Contamos en la actualidad con aproximadamente 30.000 misioneros, a un costo astronómico para sus respectivas familias. ¿Por que razón lo hacen? Por su convicción de la veracidad de esta obra. El total de miembros de la Iglesia se acerca a los cinco millones. ¿Cual es la razón de tan magnifico crecimiento? La certeza que penetra en el corazón de cientos de miles cada año, personas conmovidas por el poder del Espíritu Santo. Contamos con un eficaz programa de bienestar; aquellos que lo analizan se maravillan de el y funciona únicamente en virtud de la fe de quienes participan.

Como resultado del crecimiento de la Iglesia debemos edificar nuevas casas de adoración, muchos cientos de ellas. Tales edificios cuestan mucho dinero, pero los miembros dan de sí, no s610 con este propósito, sino en el fiel y constante pago de sus diezmos, y todo ello a causa de su certeza en cuanto a la veracidad de esta obra.

Lo mas maravilloso de todo es que cualquier persona que tenga el deseo de conocer la verdad puede recibir tal convicción. El Señor mismo dio la fórmula cuando dijo:

«El que quiera hacer la voluntad de Dios, conocerá si la doctrina es de Dios, o si yo hablo por mi propia cuenta.» (Juan 7:17.)

Se requiere estudiar la palabra de Dios; se requiere oración y una búsqueda constante de la fuente de toda verdad. Se requiere vivir el evangelio y hacerlo conforme a sus enseñanzas. Siendo que lo se por experiencia personal, no vacilo en prometer que de todo esto, por medio del poder del Espíritu Santo, emergerá una convicción, un testimonio y un conocimiento cierto.

La gente del mundo parece no estar en condiciones de creerlo.

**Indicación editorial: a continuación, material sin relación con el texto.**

(* ===== verification/FishSpec.v ===== *)
(** What the linked blinks of [fish/blink.S] implement: a list of blinks with
    the newest first, looked up by their place on the screen. *)

From S2P Require Import Prelude Hardware CLib Screen Paging Kernel Process Terminals Waiting Syscall Vidmap.
From S2P Require Import UserLib UserSpec Programs Fish.

(** * The chain *)
Inductive chain (arr : list mp1_blink_struct) : option Z -> list Z -> Prop :=
| chain_nil : chain arr None []
| chain_cons i l : 0 <= i < zlen arr -> chain arr (next (at_ arr i)) l -> chain arr (Some i) (i :: l).

Lemma chain_range arr p l i : chain arr p l -> i ∈ l -> 0 <= i < zlen arr.
Proof.
  induction 1 as [|j l Hj _ IH]; [by intros ?%elem_of_nil|]. intros [->|H]%elem_of_cons; [done|by apply IH].
Qed.

(** The chain is what [next] says. *)
Lemma chain_ext arr arr' p l : chain arr p l -> length arr' = length arr ->
  (forall j, j ∈ l -> next (at_ arr' j) = next (at_ arr j)) -> chain arr' p l.
Proof.
  intros C Hl. induction C as [|i l Hi C IH]; intros Hn; constructor; [lia|].
  rewrite Hn by set_solver. apply IH. intros j Hj. apply Hn. set_solver.
Qed.

Lemma chain_upd arr p l i b : chain arr p l -> 0 <= i < zlen arr -> next b = next (at_ arr i) -> chain (upd arr i b) p l.
Proof.
  intros C Hi Hb. eapply chain_ext; [done|by rewrite length_upd|]. intros j Hj.
  pose proof (chain_range _ _ _ _ C Hj). destruct_decide (decide (j = i)) as E.
  - subst j. by rewrite at_upd_eq by lia.
  - by rewrite at_upd_ne by lia.
Qed.

(** [j] is before [i]: it now points past it. *)
Lemma chain_redirect arr p l1 j i l2 v : chain arr p (l1 ++ j :: i :: l2) -> NoDup (l1 ++ j :: i :: l2) ->
  v = next (at_ arr i) -> chain (upd arr j (set_next v (at_ arr j))) p (l1 ++ j :: l2).
Proof.
  intros C N ->. remember (l1 ++ j :: i :: l2) as l eqn:E. revert l1 E N.
  induction C as [|x l Hx C IH]; intros l1 E N; [by destruct l1|].
  apply NoDup_cons in N as [Nx N].
  destruct l1 as [|y l1]; simplify_eq/=.
  - inversion C as [|? ? Hi C']; subst. apply NoDup_cons in N as [Ni N]. constructor; [by rewrite length_upd|].
    rewrite at_upd_eq by done. simpl. eapply chain_ext; [done|by rewrite length_upd|].
    intros m Hm. pose proof (chain_range _ _ _ m C' Hm). rewrite at_upd_ne; [done|lia|lia|].
    intros ->. apply Nx. set_solver.
  - pose proof (chain_range _ _ _ j C ltac:(set_solver)).
    constructor; [by rewrite length_upd|]. rewrite at_upd_ne; [by apply IH|lia|lia|set_solver].
Qed.

(** * The program's data *)
Record blinks (f : fish_state) (l : list Z) : Prop := {
  bl_length : length (blink_array f) = Z.to_nat BLINKS;
  bl_chain : chain (blink_array f) (mp1_list_head f) l;
  bl_nodup : NoDup l;
  bl_used : forall i, 0 <= i < BLINKS -> (i ∈ l <-> location (at_ (blink_array f) i) <> 0);
  bl_screen : forall i, i ∈ l -> 0 <= location (at_ (blink_array f) i) < BLINKS;
}.

(** The blinks, newest first. *)
Definition shown (f : fish_state) (l : list Z) : list mp1_blink_struct :=
  (fun i => set_next None (at_ (blink_array f) i)) <$> l.

(** * The helpers *)
Lemma blinks_range f l i : blinks f l -> i ∈ l -> 0 <= i < BLINKS.
Proof.
  intros B Hi. pose proof (chain_range _ _ _ _ (bl_chain _ _ B) Hi) as H. rewrite (bl_length _ _ B) in H.
  unfold BLINKS in *. lia.
Qed.

(** The first free element. *)
Definition free_at (arr : list mp1_blink_struct) (i : Z) : Prop := location (at_ arr i) = 0.
Lemma malloc_first f : length (blink_array f) = Z.to_nat BLINKS ->
  exists r, mp1_malloc f = Ok r /\ match r with
  | Some i => 0 <= i < BLINKS /\ free_at (blink_array f) i /\ forall j, 0 <= j < i -> ~ free_at (blink_array f) j
  | None => forall j, 0 <= j < BLINKS -> ~ free_at (blink_array f) j
  end.
Proof.
  intros Hl. apply wp_ok. unfold mp1_malloc.
  apply (wp_loop (fun i => 0 <= i <= BLINKS /\ forall j, 0 <= j < i -> ~ free_at (blink_array f) j)
    (fun i => Z.to_nat (BLINKS - i))).
  - unfold BLINKS. split; [lia|]. intros j Hj. lia.
  - unfold BLINKS. lia.
  - intros i [Hi Hall]. unfold BLINKS in *. wp_step.
    + wp_step. wp_step. case_decide as Hz; [split; [lia|by split]|].
      split; [|lia]. split; [lia|]. intros j Hj. destruct_decide (decide (j = i)) as E; [by subst j|apply Hall; lia].
    + wp_step. intros j Hj. apply Hall. lia.
Qed.

Section helpers.
Variables (f : fish_state) (l : list Z) (fuel : nat).
Hypothesis (B : blinks f l) (Hfuel : (length l < fuel)%nat).
Abbreviation arr := (blink_array f).

(** The newest blink at a place. *)
Definition blink_at (loc : Z) : option Z := snd <$> list_find (fun i => location (at_ arr i) = loc) l.

Lemma find_helper_ok loc : mp1_find_helper fuel loc f = Ok (blink_at (u16 loc)).
Proof using All.
  unfold mp1_find_helper, blink_at. pose proof (bl_chain _ _ B) as C. revert C Hfuel. generalize (mp1_list_head f).
  clear B. revert fuel. induction l as [|i l' IH]; intros fuel' p C Hf; (destruct fuel' as [|fuel']; [simpl in Hf; lia|]);
    rewrite loop_S; inversion C as [|? ? Hi C']; subst; [done|].
  rewrite rd_ok by done. cbn [mbind outcome_bind mret outcome_ret list_find].
  case_decide; [done|]. simpl in Hf. rewrite IH by (done || lia).
  by destruct (list_find _ l') as [[]|].
Qed.

(** An element outside the list, unless all are in it. *)
Lemma malloc_ok : exists r, mp1_malloc f = Ok r /\ match r with
  | Some i => 0 <= i < BLINKS /\ i ∉ l
  | None => length l = Z.to_nat BLINKS
  end.
Proof using All.
  destruct (malloc_first f (bl_length _ _ B)) as (r & E & H). exists r. split; [done|]. destruct r as [i|].
  - destruct H as (Hi & Hz & _). split; [done|]. rewrite (bl_used _ _ B) by done. tauto.
  - apply Nat.le_antisymm.
    + assert (Hsub : l ⊆ seqZ 0 2000).
      { intros j Hj. apply elem_of_seqZ. pose proof (blinks_range f l j B Hj). unfold BLINKS in *. lia. }
      apply NoDup_submseteq, submseteq_length in Hsub; [|apply B]. by rewrite length_seqZ in Hsub.
    + assert (Hsub : seqZ 0 2000 ⊆ l).
      { intros j Hj%elem_of_seqZ. apply (bl_used _ _ B); [|apply H]; unfold BLINKS; lia. }
      apply NoDup_submseteq, submseteq_length in Hsub; [|apply NoDup_seqZ]. by rewrite length_seqZ in Hsub.
Qed.
End helpers.

(** ** Unlinking *)
Lemma chain_head arr p x l : chain arr p (x :: l) -> p = Some x.
Proof. by inversion 1. Qed.

(** The first pointer of a chain that goes through [j] to [i], when it is
    not the one to [i]. *)
Lemma chain_next arr x l1 j i l2 : chain arr (Some x) (l1 ++ j :: i :: l2) -> NoDup (l1 ++ j :: i :: l2) ->
  match l1 with
  | [] => x = j /\ next (at_ arr x) = Some i
  | _ :: l1 => next (at_ arr x) <> Some i /\ chain arr (next (at_ arr x)) (l1 ++ j :: i :: l2)
  end.
Proof.
  intros C N. destruct l1 as [|y l1]; simpl in *; inversion C as [|? ? Hx C']; subst.
  - split; [done|]. by apply chain_head in C'.
  - split; [|done]. intros E. rewrite E in C'. apply NoDup_cons in N as [_ N].
    destruct l1 as [|z l1]; simpl in *; apply chain_head in C' as [= ->]; apply NoDup_cons in N as [N _]; set_solver.
Qed.

Lemma unlink_ok f l1 i l2 fuel : let l := l1 ++ i :: l2 in let arr := blink_array f in
  chain arr (mp1_list_head f) l -> NoDup l -> (length l < fuel)%nat ->
  exists f', unlink fuel i (next (at_ arr i)) f = Ok f' /\ vmem_base_addr f' = vmem_base_addr f /\
    chain (blink_array f') (mp1_list_head f') (l1 ++ l2) /\ length (blink_array f') = length arr /\
    forall j, 0 <= j -> set_next None (at_ (blink_array f') j) = set_next None (at_ arr j).
Proof.
  intros l arr C N Hf. unfold unlink. destruct l1 as [|j l0 _] using rev_ind.
  - subst l. simpl in *. rewrite decide_True by by apply chain_head in C. eexists. split; [done|].
    split; [done|]. inversion C; subst. done.
  - unfold l in *. rewrite <- app_assoc in *. simpl in *. pose proof C as C0.
    assert (Hj : 0 <= j < zlen arr) by (apply (chain_range _ _ _ _ C); set_solver).
    rewrite decide_False.
    2: { intros E. rewrite E in C. destruct l0 as [|y l0]; apply chain_head in C as [= ->];
         apply NoDup_cons in N as [N _]; set_solver. }
    exists (set_blinks (upd arr j (set_next (next (at_ arr i)) (at_ arr j))) f).
    split; [|split; [|split; [by eapply chain_redirect|split]]].
    + clear C0. revert C N Hf. generalize (mp1_list_head f). revert fuel. induction l0 as [|y l0 IH]; intros fuel p C N Hf.
      * pose proof (chain_head _ _ _ _ C) as ->. destruct fuel as [|fuel]; [simpl in Hf; lia|]. rewrite loop_S.
        apply (chain_next _ _ []) in C as [_ E]; [|done]. rewrite rd_ok by done.
        cbn [mbind outcome_bind mret outcome_ret]. rewrite decide_True by done.
        unfold store_blink. rewrite wr_ok by done. done.
      * pose proof (chain_head _ _ _ _ C) as ->. destruct fuel as [|fuel]; [simpl in Hf; lia|]. rewrite loop_S.
        assert (Hy : 0 <= y < zlen arr) by (apply (chain_range _ _ _ _ C); set_solver).
        apply (chain_next _ _ (y :: l0)) in C as [Ne C]; [|done]. fold arr. rewrite rd_ok by done.
        cbn [mbind outcome_bind mret outcome_ret]. rewrite decide_False by done.
        apply IH; [done| |simpl in Hf; lia]. simpl in N. by apply NoDup_cons in N as [_ N].
    + done.
    + simpl. by rewrite length_upd.
    + intros m Hm. simpl. destruct_decide (decide (m = j)) as E.
      * subst m. by rewrite at_upd_eq by lia.
      * by rewrite at_upd_ne by lia.
Qed.

(** * The screen *)

(** [w] writes to the screen, at the physical address [pa]. *)
Abbreviation write := (Z * Z)%type.
Definition paint (pa : Z) (ws : list write) (k : kernel) : kernel :=
  with_lib (set_mem (foldl (fun m '(o, c) => put m (pa + o) (u8 c)) (lib_mem (lib k)) ws) (lib k)) k.

(** The program sees the screen page at [base]. *)
Record window (base pa : Z) (k : kernel) : Prop := {
  wd_range : 0 <= base /\ base + 4096 <= 2 ^ 32;
  wd_maps : forall o, 0 <= o < 4096 ->
    translate (page_directory_at (link k)) (page_table_at (link k)) (user_page_table_at (link k)) (paging k) (base + o) = Some (Mapped (pa + o) true);
}.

Lo que no llegan a comprender es que las cosas de Dios pueden ser entendidas únicamente por el Espíritu de Dios. Tiene que haber un esfuerzo; debe haber humildad; debe haber oración; pero el resultado es cierto y el testimonio es seguro.

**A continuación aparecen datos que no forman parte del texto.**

Lemma parse_loop len : forall rest fuel p args n ws,
  (length rest <= len)%nat -> (len < fuel)%nat ->
  0 ∉ rest -> 0 <= n -> n + zlen rest < zlen args ->
  Forall2 (placed p) (take (Z.to_nat n) args) ws ->
  parsed (loop fuel next_argument (n, args, p ++ rest ++ 0 :: junk, zlen p)) args (n + zlen rest)
    (ws ++ words None rest).
Proof using Type.
  induction len as [len IH] using (well_founded_induction lt_wf). intros rest fuel p args n ws Hl Hf H0 Hn Hr HF.
  destruct (span (fun c => 32 = c) rest) as (b & t & -> & Hb & Ht).
  pose proof (proj2 (replicate_as_Forall 32 (length b) b) (conj eq_refl Hb)) as Eb.
  rewrite <- Eb in *. clear Eb Hb. generalize dependent (length b). clear b. intros k Hl H0 Hr.
  rewrite words_blanks, <- !app_assoc.
  assert (HF' : forall q, Forall2 (placed (p ++ q)) (take (Z.to_nat n) args) ws).
  { intros q. eapply Forall2_impl; [exact HF|]. intros. by apply placed_app. }
  destruct Ht as [->|(c & t' & -> & Hc)]; simpl app.
  { change (words None []) with (@nil (list Z)). rewrite !app_nil_r in *. apply parse_loop_end; [by left|lia|lia|apply HF']. }
  destruct (decide (c = 10)) as [->|Hc10].
  { replace (words None (10 :: t')) with (@nil (list Z)) by done. rewrite app_nil_r.
    apply parse_loop_end; [by right|lia|lia|apply HF']. }
  rewrite elem_of_app, elem_of_cons in H0. assert (Hce : ~ ends_word c) by (unfold ends_word; naive_solver).
  destruct (span (fun c => ~ ends_word c) t') as (w & t2 & -> & Hw & Ht2).
  rewrite words_start by done. rewrite !length_app in Hl, Hr. simpl in Hl, Hr. rewrite length_app in Hl, Hr.
  rewrite length_replicate in Hl, Hr.
  destruct fuel as [|fuel]; [lia|]. rewrite loop_S.
  rewrite elem_of_app in H0.
  destruct Ht2 as [->|(e & t3 & -> & He)].
  - change ((c :: w ++ []) ++ 0 :: junk) with (c :: (w ++ []) ++ 0 :: junk). rewrite app_nil_r.
    change (c :: w ++ 0 :: junk) with ((c :: w) ++ 0 :: junk).
    erewrite ok_bind by (apply next_argument_word; [done|done|by left|lia]). cbv iota.
    rewrite decide_True, Z.add_0_r by done. rewrite (app_assoc (p ++ _) (c :: w)).
    assert (Hp : placed ((p ++ replicate k 32) ++ (c :: w) ++ [0]) (zlen (p ++ replicate k 32)) (c :: w)) by apply placed_here.
    destruct (parse_loop_end fuel ((p ++ replicate k 32) ++ c :: w) 0 0 junk (upd args n (zlen (p ++ replicate k 32)))
      (n + 1) (ws ++ [c :: w]) (n + zlen (replicate k 32 ++ c :: w))) as (m & args' & buf' & E & La & Hm & F).
    + by left.
    + lia.
    + clen. simpl. lia.
    + apply placed_take; [lia| |by rewrite <- (app_assoc _ (c :: w))].
      specialize (HF' (replicate k 32 ++ (c :: w) ++ [0])). simpl in *. by rewrite <- !app_assoc in *.
    + exists m, args', buf'. rewrite length_upd in La. by split.
  - assert (Hee : ends_word e) by (by destruct (decide (ends_word e))).
    assert (He0 : e <> 0) by (intros ->; apply H0; right; right; right; left).
    assert (H3 : 0 ∉ t3) by (intros ?; apply H0; right; right; right; by right).
    replace (c :: (w ++ e :: t3) ++ 0 :: junk) with ((c :: w) ++ e :: (t3 ++ 0 :: junk)) by (simpl; by rewrite <- app_assoc).
    erewrite ok_bind by (apply (next_argument_word _ _ _ _ c w e); [exact Hce|exact Hw|exact Hee|lia]). cbv iota.
    rewrite (decide_False _ _ He0), (words_end _ _ _ Hee).
    replace (zlen ((p ++ replicate k 32) ++ c :: w) + 1) with (zlen ((p ++ replicate k 32) ++ (c :: w) ++ [0]))
      by (clen; simpl; lia).
    replace ((p ++ replicate k 32) ++ (c :: w) ++ 0 :: t3 ++ 0 :: junk)
      with (((p ++ replicate k 32) ++ (c :: w) ++ [0]) ++ t3 ++ 0 :: junk) by (simpl; rewrite <- !app_assoc; simpl; by rewrite <- app_assoc).
    destruct (IH (length t3) ltac:(simpl in Hl; lia) t3 fuel ((p ++ replicate k 32) ++ (c :: w) ++ [0])
      (upd args n (zlen (p ++ replicate k 32))) (n + 1) (ws ++ [c :: w])) as (m & args' & buf' & E & La & Hm & F).
    + lia.
    + simpl in Hl. lia.
    + done.
    + lia.
    + rewrite length_upd. simpl in Hr. lia.
    + apply placed_take; [lia| |apply placed_here]. rewrite <- app_assoc. apply HF'.
    + exists m, args', buf'. rewrite length_upd in La. split; [done|]. split; [done|].
      split; [clen; simpl in *; clen; simpl in *; lia|]. by rewrite <- app_assoc in F.
Qed.
End parse.

Lemma ends_word_0 : ends_word 0.
Proof. by left. Qed.

Lemma strcpy_at (p r : list Z) s : 0 ∈ s -> zlen (cstr s) < zlen r -> forall n, n = zlen p ->
  Emulate.ece391_strcpy (p ++ r) n s = Ok (p ++ cstr s ++ 0 :: drop (Datatypes.S (length (cstr s))) r).
Proof. intros. subst. by apply strcpy_ok. Qed.

Lemma split_command_ok buf args command :
  zlen buf = 1026 -> zlen args = 1024 -> 0 ∈ command -> zlen (cstr command) <= 1023 ->
  exists argv buf', split_command buf args command = Ok (argv, buf') /\
    Forall2 (placed buf') argv (arguments command).
Proof.
  intros Hb Ha H0 Hl. destruct buf as [|b0 [|b1 r]]; simpl in Hb; [lia..|].
  destruct args as [|a0 args]; simpl in Ha; [lia|].
  unfold split_command, arguments.
  erewrite ok_bind by apply (wr_here [] b0). erewrite ok_bind by apply (wr_here [46] b1).
  erewrite ok_bind by (apply (strcpy_at [46; 47] r command H0); [lia|done]).
  pose proof (cstr_idem command) as Hn.
  destruct (span (fun c => ~ ends_word c) (cstr command)) as (w & t & Ec & Hw & Ht). rewrite Ec in *.
  rewrite words_word by done. generalize (drop (Datatypes.S (length (w ++ t))) r) as junk. intros junk.
  rewrite elem_of_app in Hn. rewrite length_app in Hl.
  destruct Ht as [->|(e & t' & -> & He)].
  - rewrite app_nil_r. erewrite ok_bind by (apply (skip_word_ok [46; 47] w 0); [exact Hw|exact ends_word_0]).
    erewrite ok_bind by apply (wr_here [] a0).
    replace (zlen [46; 47] + zlen w) with (zlen ([46; 47] ++ w)) by (rewrite length_app; simpl; lia).
    rewrite app_assoc, rd_here. simpl. eexists _, _. split; [by rewrite decide_True by lia|].
    repeat constructor. apply (placed_here [] (46 :: 47 :: w)).
  - assert (Hee : ends_word e) by (by destruct (decide (ends_word e))).
    assert (He0 : e <> 0) by (intros ->; apply Hn; right; left).
    rewrite (words_end _ _ _ Hee). rewrite <- app_assoc. simpl ((e :: t') ++ _).
    erewrite ok_bind by (apply (skip_word_ok [46; 47] w e); [exact Hw|exact Hee]).
    erewrite ok_bind by apply (wr_here [] a0).
    replace (zlen [46; 47] + zlen w) with (zlen ([46; 47] ++ w)) by (rewrite length_app; simpl; lia).
    rewrite app_assoc, rd_here. erewrite ok_bind by done. rewrite (decide_True _ _ He0), wr_here.
    erewrite (ok_bind (Ok _)) by done.
    replace (([46; 47] ++ w) ++ 0 :: t' ++ 0 :: junk) with ((([46; 47] ++ w) ++ [0]) ++ t' ++ 0 :: junk)
      by (by rewrite <- (app_assoc (_ ++ _))).
    replace (zlen ([46; 47] ++ w) + 1) with (zlen (([46; 47] ++ w) ++ [0])) by (clen; simpl; lia).
    destruct (parse_loop junk (length t') t' (Datatypes.S (length ((([46; 47] ++ w) ++ [0]) ++ t' ++ 0 :: junk)))
      (([46; 47] ++ w) ++ [0]) ([] ++ 0 :: args) 1 [chars "./" ++ w]) as (m & args' & buf' & E & La & Hm & F).
    + done.
    + rewrite !length_app. lia.
    + intros Hin. apply Hn. right. by right.
    + lia.
    + simpl in *. lia.
    + repeat constructor. apply (placed_here [] (chars "./" ++ w)).
    + unfold parse_arguments. rewrite E. simpl. eexists _, _. split; [|exact F].
      apply decide_True. simpl in *. lia.
Qed.

(** The command line the program is run with. *)
Lemma execute_runs run buf args command :
  zlen buf = 1026 -> zlen args = 1024 -> 0 ∈ command -> zlen command < 2 ^ 31 -> zlen (cstr command) <= 1023 ->
  Emulate.ece391_execute run buf args command = Ok (wait_result (run (arguments command))).
Proof.
  intros Hb Ha H0 H31 Hl. unfold Emulate.ece391_execute. rewrite ece391_strlen_ok by done. simpl.
  rewrite decide_False by lia.
  destruct (split_command_ok buf args command Hb Ha H0 Hl) as (argv & buf' & -> & F). simpl. do 3 f_equal.
  assert (N : Forall (fun w => 0 ∉ w) (arguments command)).
  { apply words_nonul; [apply cstr_idem|]. by apply (bool_decide_unpack _). }
  clear -F N. induction F as [|a w argv ws Hp _ IH]; [done|]. apply Forall_cons in N as [Hw N].
  simpl. f_equal; [by apply placed_cstr|by apply IH].
Qed.

Lemma execute_too_long run buf args command :
  0 ∈ command -> zlen command < 2 ^ 31 -> 1023 < zlen (cstr command) ->
  Emulate.ece391_execute run buf args command = Ok (-1).
Proof.
  intros. unfold Emulate.ece391_execute. rewrite ece391_strlen_ok by done. simpl. by rewrite decide_True.
Qed.

(** * ece391_getargs *)

(** A string as the process finds it in memory. *)
Abbreviation asciiz w := (w ++ [0]).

Si nuestra gente, en forma individual, llega a perder esa certeza, la Iglesia, como aconteció con muchas otras, se consumirá. Pero esto no es algo que me preocupa. Tengo la confianza de que nuestros miembros siempre buscarán y encontrarán esa convicción personal a la que nosotros llamamos testimonio, que viene por medio del Espíritu Santo y que puede hacer frente a toda tormenta y adversidad.

A aquellos que vacilan, que se equivocan, que no pueden dar por seguro lo que creen estar afirmando cuando hablan de las cosas de Dios, pueden serles de utilidad estas palabras que se encuentran en Apocalipsis:

«Yo conozco tus obras, que ni eres frío ni caliente. ¡Ojalá fueses frío o caliente!

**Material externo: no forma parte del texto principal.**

(* ===== verification/FishExamples.v ===== *)
(** The theorems about the fish animation at concrete inputs: the program's
    data at its start, in the kernel vidmap leaves. *)

From S2P Require Import Prelude Hardware CLib Screen Paging Kernel Process Terminals Waiting Syscall Vidmap.
From S2P Require Import UserLib UserSpec Programs Fish FishSpec Sample.

Definition before_vidmap : kernel := with_paging (add_process 0 sample_paging) (machine []).
Definition fish_kernel : kernel := windowed before_vidmap 0x900000.
Definition fish_start : fish_state := mkFish (replicate (Z.to_nat BLINKS) zero_blink) None (video_window 0).

(** The letters of [fish.c]'s main. *)
Definition I_blink : mp1_blink_struct := mkBlink 540 73 77 7 6 0 0 None.
Definition zero_place : mp1_blink_struct := mkBlink 0 73 77 7 6 0 0 None.

Lemma fish_window : window (vmem_base_addr fish_start) VIDEO fish_kernel.
Proof.
  apply (video_mode_ok sample_surroundings sample_frame fish_start before_vidmap 0x08100000 0x900000 true).
  - apply sample_linked.
  - apply add_process_inv, sample_paging_inv.
  - split; evaluate.
  - split; evaluate.
  - evaluate.
Qed.

(** Two letters, some ticks, the clock of one copied to the other, and the
    removal of the loop counter, which finds nothing. *)
Definition fish_requests : list request :=
  [Add I_blink; Add (mkBlink 40 65 66 15 15 0 0 None); Tick; Tick;
   Sync (Z.lor (Z.shiftl 40 16) 540); Remove WAIT; Remove 540; Tick].

Lemma fish_refines_witness :
  (spec_all fish_requests (shown fish_start [])).1.1 = [0; 0; 0; 0; 0; -1; 0; 0] /\
  let '(vs, bs, ws) := spec_all fish_requests (shown fish_start []) in
  exists f', perform_all sample_frame 2001 fish_requests fish_start fish_kernel =
      Ok (Returned (vs, f'), paint VIDEO ws fish_kernel) /\
    vmem_base_addr f' = vmem_base_addr fish_start /\ exists l', blinks f' l' /\ shown f' l' = bs.
Proof.
  split; [by vm_compute|].
  apply (fish_refines sample_frame 2001 VIDEO fish_start [] fish_kernel fish_requests).
  - apply blinks_start.
  - apply fish_window.
  - repeat constructor; simpl; lia.
  - lia.
Defined.

Lemma blink_alternates_witness :
  exists vs f' k', perform_all sample_frame 2001 (Add I_blink :: replicate 10 Tick) fish_start fish_kernel =
      Ok (Returned (vs, f'), k') /\ get (lib_mem (lib k')) (VIDEO + 1080) = 77.
Proof.
  refine (blink_alternates sample_frame 2001 VIDEO fish_start [] fish_kernel I_blink 10
    (blinks_start _) fish_window _ _ _ _ _ _).
  - simpl. lia.
  - lia.
  - split; evaluate.
  - intros x Hx. by apply elem_of_nil in Hx.
  - split; evaluate.
  - split; evaluate.
Defined.

Lemma add_zero_spins_witness :
  exists f' k', perform_all sample_frame 0 [Add zero_place; Add I_blink] fish_start fish_kernel =
      Ok (Returned ([0; 0], f'), k') /\
    forall n, mp1_rtc_tasklet sample_frame n f' k' = NoFuel.
Proof.
  destruct (add_zero_spins sample_frame VIDEO fish_start [] fish_kernel zero_place I_blink
    (blinks_start _) fish_window) as (f' & E & H).
  - simpl. lia.
  - done.
  - split; evaluate.
  - eexists _, _. split; [exact E|exact H].
Defined.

Pero por cuanto eres tibio, y no frío ni caliente, te vomitare de mi boca.» (Apocalipsis 3:15-16.)

Mis hermanos y hermanas, al dar comienzo a esta gran conferencia, no sólo ruego por las bendiciones del Señor sobre vosotros, sino que además con certeza os doy mi testimonio de la verdad. Se que Dios, nuestro Padre Eterno, vive. Lo se de todo corazón. Se que Jesús es el Cristo, el Salvador y Redentor de la humanidad, el Autor de nuestra salvación. Se que esta obra, de la que somos parte, es la obra de Dios y que esta es la Iglesia de Jesucristo. Es maravillosa la oportunidad que tenemos de servir; y firme es la certeza de la fe que nos lleva a hacerlo. En el nombre de Jesucristo. Amén.